When an influencer like Craig Lord calls for official guidance on the risks of coronavirus for swimmers in open water, the open water swimming community is literally entering new waters.

If the scientists are correct and governing bodies like FINA or national governing bodies follow Craig’s logic, then the elimination of the sport of open water swimming could be a possibility.

But their warnings are even more worrisome.

More than 600 million people (~10% of the world’s population) live in coastal areas that are less than 10 meters above sea level with an estimated 2.4 billion people (~40% of the world’s population) living within 100 km of a coast including nearly 40% of all Americans who live near a coast.
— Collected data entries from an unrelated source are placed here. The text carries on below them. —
(** Received chunks are put back in order.  When the completions of a window are
    accepted, the leases returned are those of the completions, one per chunk, the
    [i]-th one from a completion that carries the [i]-th chunk on this lane, and
    their lengths add up to the window's.  And completions that carry the chunks
    of the window, each once and in whatever order, are always accepted. *)
Theorem reorder_by_identity (show_client_error : DFError → string) (lane : Z) (id : TransferId) (s : TransferShape)
    (w : ReceiveWindow) (cs : list RegisteredRxCompletion) :
  is_ok (window_len show_client_error s w) = true → 0 ≤ Wire.start_chunk w → 0 ≤ Wire.chunk_count w →
  Wire.start_chunk w + Wire.chunk_count w ≤ u_max 64 →
  (∀ leases ro, reorder_receive_window_completions show_client_error lane id s w cs = Ok (leases, ro) →
     leases ≡ₚ rx_lease <$> cs ∧ Z.of_nat (List.length leases) = Wire.chunk_count w ∧
     (∀ i l, leases !! i = Some l → ∃ c, c ∈ cs ∧ rx_lease c = l ∧
        carries lane id s w c (Wire.start_chunk w + Z.of_nat i)) ∧
     window_len show_client_error s w = Ok (foldr Z.add 0 (rx_length <$> leases))) ∧
  (∀ chunks, Forall2 (carries lane id s w) cs chunks → chunks ≡ₚ seqZ (Wire.start_chunk w) (Wire.chunk_count w) →
     ∃ leases ro, reorder_receive_window_completions show_client_error lane id s w cs = Ok (leases, ro)).
Proof.
  intros Hok H0 Hc He. split; [intros leases ro; by apply reorder_sound|].
  intros chunks H2 Hp. by eapply reorder_complete.
Qed.

Lemma reorder_by_identity_witness :
  ∃ leases ro, reorder_receive_window_completions text_of_error 1 1 demo_shape (Wire.mkReceiveWindow 0 2) first_window
    = Ok (leases, ro) ∧ leases = [chunk_lease 0 4; chunk_lease 1 4].
Proof.
  assert (reorder_receive_window_completions text_of_error 1 1 demo_shape (Wire.mkReceiveWindow 0 2) first_window =
    Ok ([chunk_lease 0 4; chunk_lease 1 4], mkRoutingStats 2 0)) as Hr by (vm_compute; reflexivity).
  destruct (reorder_by_identity text_of_error 1 1 demo_shape (Wire.mkReceiveWindow 0 2) first_window)
    as [Hsound _]; [reflexivity|simpl; lia|simpl; lia|vm_compute; congruence|].
  destruct (Hsound _ _ Hr) as [Hperm _]. eexists _, _. split; [exact Hr|reflexivity].
Defined.

(** C15: Receiving the next window ends, if a delivered lease is dropped when no window is
    pending and every permit of the pipeline is held by delivered leases: the wait for a
    permit has no timeout, and without a drop it never returns.  The downloader may drop any
    of the leases it holds before each iteration, but none twice, and the waits for the
    operations, which have timeouts, end.  Then, whatever the fabric answers, the pipeline is
    filled within its depth, and either the next window of the piece is delivered whole, with
    the books of the permits exact, or the transfer is aborted: its control is gone, its lane
    failed, and every permit of the pipeline and of the lane's admission is back, but for the
    leases the downloader still holds. *)
Theorem receive_window_ends (show_client_error : DFError → string) turns (fuel : nat) outcomes t p out :
  running show_client_error out t p → leases_ok turns 0 out p → (pipeline_depth p < fuel)%nat →
  next_deliver_chunk p < shape_chunk_count (shape p) →
  Wire.pm_max_inflight_chunks (metadata (shape p)) ≤ Z.of_nat (List.length outcomes) →
  wp (receive_next_window show_client_error fuel turns outcomes) (delivered show_client_error out p) t.
Proof. apply receive_next_window_spec. Qed.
Their predictions are a chilling threat to the lives of all who work or recreate in or near every ocean, sea, river, dam, and lake around the world.

Quite a scary thought.

On the other hand, if this possibility of previous strains of the coronavirus and the current novel coronavirus are true, then the world’s medical community should have treated its victims who would have come from the open water swimming, surfing, diving, fishing, yachting/boating, windsurfing, SUP paddling, kayaking worlds. Those people have spent billions, trillions of collective hours in, around and near the water. But I have not heard of anyone in those communities who have been stricken by the previous or novel coronavirus. Even in the case of Sarah Ferguson [read here], she appears not to claim she caught COVID-19 because of her time in, around or near the open water.

Furthermore, open water swimmers liked Michelle Evans-Chase, PhD, who teaches research methods to graduate students at the University of Pennsylvania, make valid points about the claims sited by the research. “For example, in the study parameters, they introduced 5ml of virus solution to 45ml of water. That is over 11%. The water was kept unagitated throughout the test and they purified the water in advance so no existing microorganisms could impact the virus. Also, I could not find any reference to parts per million required to infect someone.”

Shelley Taylor-Smith, the former Honorary Secretary of FINA Technical Open Water Swimming Committee from 2000 to 2009 and the 7-time world professional marathon swimming champion, commented, “If the researchers are correct, then the effects are far more reaching than FINA and the discipline of open water swimming. Lets not forget the other FINA discipline of High Diving as the International Olympic Committee would also have to consider the Olympic sports of surfing, kayaking, rowing, triathlon, sailing and yachting.”

Ned Denison and I will try to interview experts on this field, ideally the researchers noted above, on the WOWSA Live interview series. But, honestly speaking, I seriously doubt anyone is going to catch the coronavirus while out in the ocean – or walking on the beach – because the virus was aerosolized in crashing surf. For such a thing to occur, all kinds of assumptions are made. Yet, people still go to the supermarket and pharmacies or work in air conditioned or heated closed environments. Seems quite far-fetched to me, but time will tell us all if these commentators and scientists are correct.”